__DIRECTIONS FOR THIS TASK__: Only lines containing "SelectorAnalysis" belong in the answer, each copied from the entries below.

[Stored items]

[Start of Attachment]

(** The other members of a returned result. *)
Lemma analyze_Ok_members (a : Analysis.t) :
  run = Ok a ->
  exists sa da,
    analyzeSelectors selectorParser_parse RegExp options selectors = Ok sa
    /\ analyzeDeclarations RegExp options declarations sourceMap = Ok da
    /\ Analysis.lowestCohesion a
       = (if Options.lowestCohesion options
          then option_map RuleCount.count
                 (hd_error (RuleAnalysis.cssDeclarations (analyzeRules rules)))
          else None)
    /\ Analysis.lowestCohesionSelector a
       = (if Options.lowestCohesionSelector options
          then option_map RuleCount.selector
                 (hd_error (RuleAnalysis.cssDeclarations (analyzeRules rules)))
          else None)
    /\ (Analysis.idSelectors a
        = when (Options.idSelectors options)
               (SelectorAnalysis.idSelectors sa)
        /\ Analysis.universalSelectors a
           = when (Options.universalSelectors options)
                  (SelectorAnalysis.universalSelectors sa)
        /\ Analysis.unqualifiedAttributeSelectors a
           = when (Options.unqualifiedAttributeSelectors options)
                  (SelectorAnalysis.unqualifiedAttributeSelectors sa)
        /\ Analysis.attributeSelectors a
           = when (Options.attributeSelectors options)
                  (SelectorAnalysis.attributeSelectors sa)
        /\ Analysis.elementSelectors a
           = when (Options.elementSelectors options)
                  (SelectorAnalysis.elementSelectors sa)
        /\ Analysis.classSelectors a
           = when (Options.classSelectors options)
                  (SelectorAnalysis.classSelectors sa))
    /\ (Analysis.dataUriSize a
        = when (Options.dataUriSize options)
               (DeclarationAnalysis.dataUriSize da)
        /\ Analysis.importantKeywords a
           = when (Options.importantKeywords options)
                  (DeclarationAnalysis.importantKeywords da)
        /\ Analysis.floatProperties a
           = when (Options.floatProperties options)
                  (DeclarationAnalysis.floatProperties da))
    /\ (Analysis.totalUniqueColors a
        = when (Options.totalUniqueColors options)
               (List.length (DeclarationAnalysis.uniqueColor da))
        /\ Analysis.uniqueFontFamily a
           = when (Options.uniqueFontFamily options)
                  (DeclarationAnalysis.uniqueFontFamily da)
        /\ Analysis.totalUniqueFontFamilies a
           = when (Options.totalUniqueFontFamilies options)
                  (List.length (DeclarationAnalysis.uniqueFontFamily da))
        /\ Analysis.uniqueFontSize a
           = when (Options.uniqueFontSize options)
                  (DeclarationAnalysis.uniqueFontSize da)
        /\ Analysis.totalUniqueFontSizes a
           = when (Options.totalUniqueFontSizes options)
                  (List.length (DeclarationAnalysis.uniqueFontSize da)))
    /\ Analysis.sourceMap a
       = when (Options.sourceMap options) (DeclarationAnalysis.sourceMap da).
Proof.
  unfold analyze. intros H.
  apply bind_Ok in H. destruct H as [sa [Hsa H]].
  apply bind_Ok in H. destruct H as [da [Hda H]].
  apply bind_Ok in H. destruct H as [gz [_ H]].
  injection H as H. subst a. simpl.
  exists sa, da. repeat split; assumption.
Qed.
(** X12: in every frame build_table returns the ranks lie between 1 and 6
    and the first row has rank 1. *)
Theorem build_table_ranks_in_range (calls : list call) (label : string)
    (scores : gmap string Z) :
  exists df,
    fst (build_table label scores (run_calls calls initial_state)) = Ok df
    /\ (forall r, r ∈ df -> 1 <= row_rank r <= 6)
    /\ (forall r, head df = Some r -> row_rank r = 1).
Proof.
  exists (table_of label scores).
  split; [apply build_table_reachable|].
  assert (Hrank : forall r, r ∈ table_of label scores ->
            row_rank r = rank_min (map row_total (table_of label scores))
                                  (row_total r)).
  { intros r Hr. by apply sorted_frame_elem in Hr as (_ & _ & ->). }
  split.
  - intros r Hr. rewrite (Hrank r Hr).
    pose proof (rank_min_range (map row_total (table_of label scores))
                  (row_total r)) as H.
    rewrite length_map, table_of_length in H. apply H.
    apply list_elem_of_fmap. by exists r.
  - intros r Hr. pose proof (sort_values_sorted
      (with_totals_and_ranks
         (map record_of (reference_dicts ++ [target_dict label scores])))) as Hs.
    fold (table_of label scores) in Hs.
    destruct (table_of label scores) as [|r' rest] eqn:Ht; [discriminate|].
    injection Hr as ->. rewrite (Hrank r) by set_solver.
    unfold rank_min. rewrite filter_none; [reflexivity|].
    intros x Hx. apply Z.ltb_ge.
    apply list_elem_of_fmap in Hx as (a & -> & Ha).
    apply elem_of_cons in Ha as [->|Ha]; [lia|].
    apply StronglySorted_inv in Hs as [_ Hall].
    rewrite Forall_forall in Hall. apply (Hall a Ha).
Qed.

Lemma target_dict_ext (label : string) (s1 s2 : gmap string Z) :
  (forall f, f ∈ UX_FACTORS -> s1 !! f = s2 !! f) ->
  target_dict label s1 = target_dict label s2.
Proof.
  intros H. apply map_eq. intros k. unfold target_dict.
  rewrite !foldl_insert_lookup. case_decide as Hk; [|done].
  unfold get_or_None. by rewrite (H k Hk).
Qed.

(** X13: build_table reads the seven factors of the scores mapping and
    nothing else: two mappings that agree on the factors give the same
    frame, whatever other keys they hold. *)
Theorem build_table_ignores_other_keys (calls : list call) (label : string)
    (s1 s2 : gmap string Z) :
  (forall f, f ∈ UX_FACTORS -> s1 !! f = s2 !! f) ->
  fst (build_table label s1 (run_calls calls initial_state))
  = fst (build_table label s2 (run_calls calls initial_state)).
Proof.
  intros H. rewrite !build_table_reachable. unfold table_of.
  by rewrite (target_dict_ext label s1 s2 H).
Qed.

Lemma build_table_ignores_other_keys_witness :
  fst (build_table "x" scenario_scores (run_calls [] initial_state))
  = fst (build_table "x" (<["Bogus" := 3]> scenario_scores)
                     (run_calls [] initial_state)).
Proof.
  apply build_table_ignores_other_keys. intros f Hf.
  rewrite lookup_insert_ne; [done|].
  intros <-. revert Hf. apply (bool_decide_eq_false_1 _). vm_compute.
  reflexivity.
Defined.

Lemma references_copied :
  Forall (fun d =>
            Some (VStr (fst (record_of d))) = d !! PRODUCT
            /\ Forall (fun f => VInt <$> snd (record_of d) !! f = d !! f)
                      UX_FACTORS)
         reference_dicts.
Proof. decide_closed. Qed.

(** X14: every reference row comes out of build_table as it is stored: for
    each reference dict the frame has a row with its product name, its
    seven scores and their sum as Total. *)
Theorem reference_rows_copied_verbatim (calls : list call) (label : string)
    (scores : gmap string Z) (d : gmap string value) :
  d ∈ reference_dicts ->
  exists df r,
    fst (build_table label scores (run_calls calls initial_state)) = Ok df
    /\ r ∈ df
    /\ Some (VStr (row_product r)) = d !! PRODUCT
    /\ (forall f, f ∈ UX_FACTORS -> VInt <$> row_cells r !! f = d !! f)
    /\ row_total r = row_sum (row_cells r).
Proof.
  intros Hd.
  pose proof references_copied as Hc. rewrite Forall_forall in Hc.
  destruct (Hc d Hd) as [Hname Hcells].
  rewrite Forall_forall in Hcells.
  set (totals := map (fun r => row_sum (snd r))
                     (map record_of (reference_dicts
                                     ++ [target_dict label scores]))).
  exists (table_of label scores),
         (MkRow (fst (record_of d)) (snd (record_of d))
                (row_sum (snd (record_of d)))
                (rank_min totals (row_sum (snd (record_of d))))).
  split; [apply build_table_reachable|]. split.
  - unfold table_of. rewrite sort_values_perm. unfold with_totals_and_ranks.
    apply list_elem_of_fmap. exists (record_of d). split; [reflexivity|].
    apply list_elem_of_fmap. exists d. split; [done|].
    apply elem_of_app. by left.
  - cbn [row_product row_cells row_total]. split; [exact Hname|].
    split; [|reflexivity]. intros f Hf. by apply Hcells.
Qed.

[End of Attachment]

__RESULT BELOW__:
               (SelectorAnalysis.idSelectors sa)
                  (SelectorAnalysis.universalSelectors sa)
                  (SelectorAnalysis.unqualifiedAttributeSelectors sa)
                  (SelectorAnalysis.attributeSelectors sa)
                  (SelectorAnalysis.elementSelectors sa)
                  (SelectorAnalysis.classSelectors sa))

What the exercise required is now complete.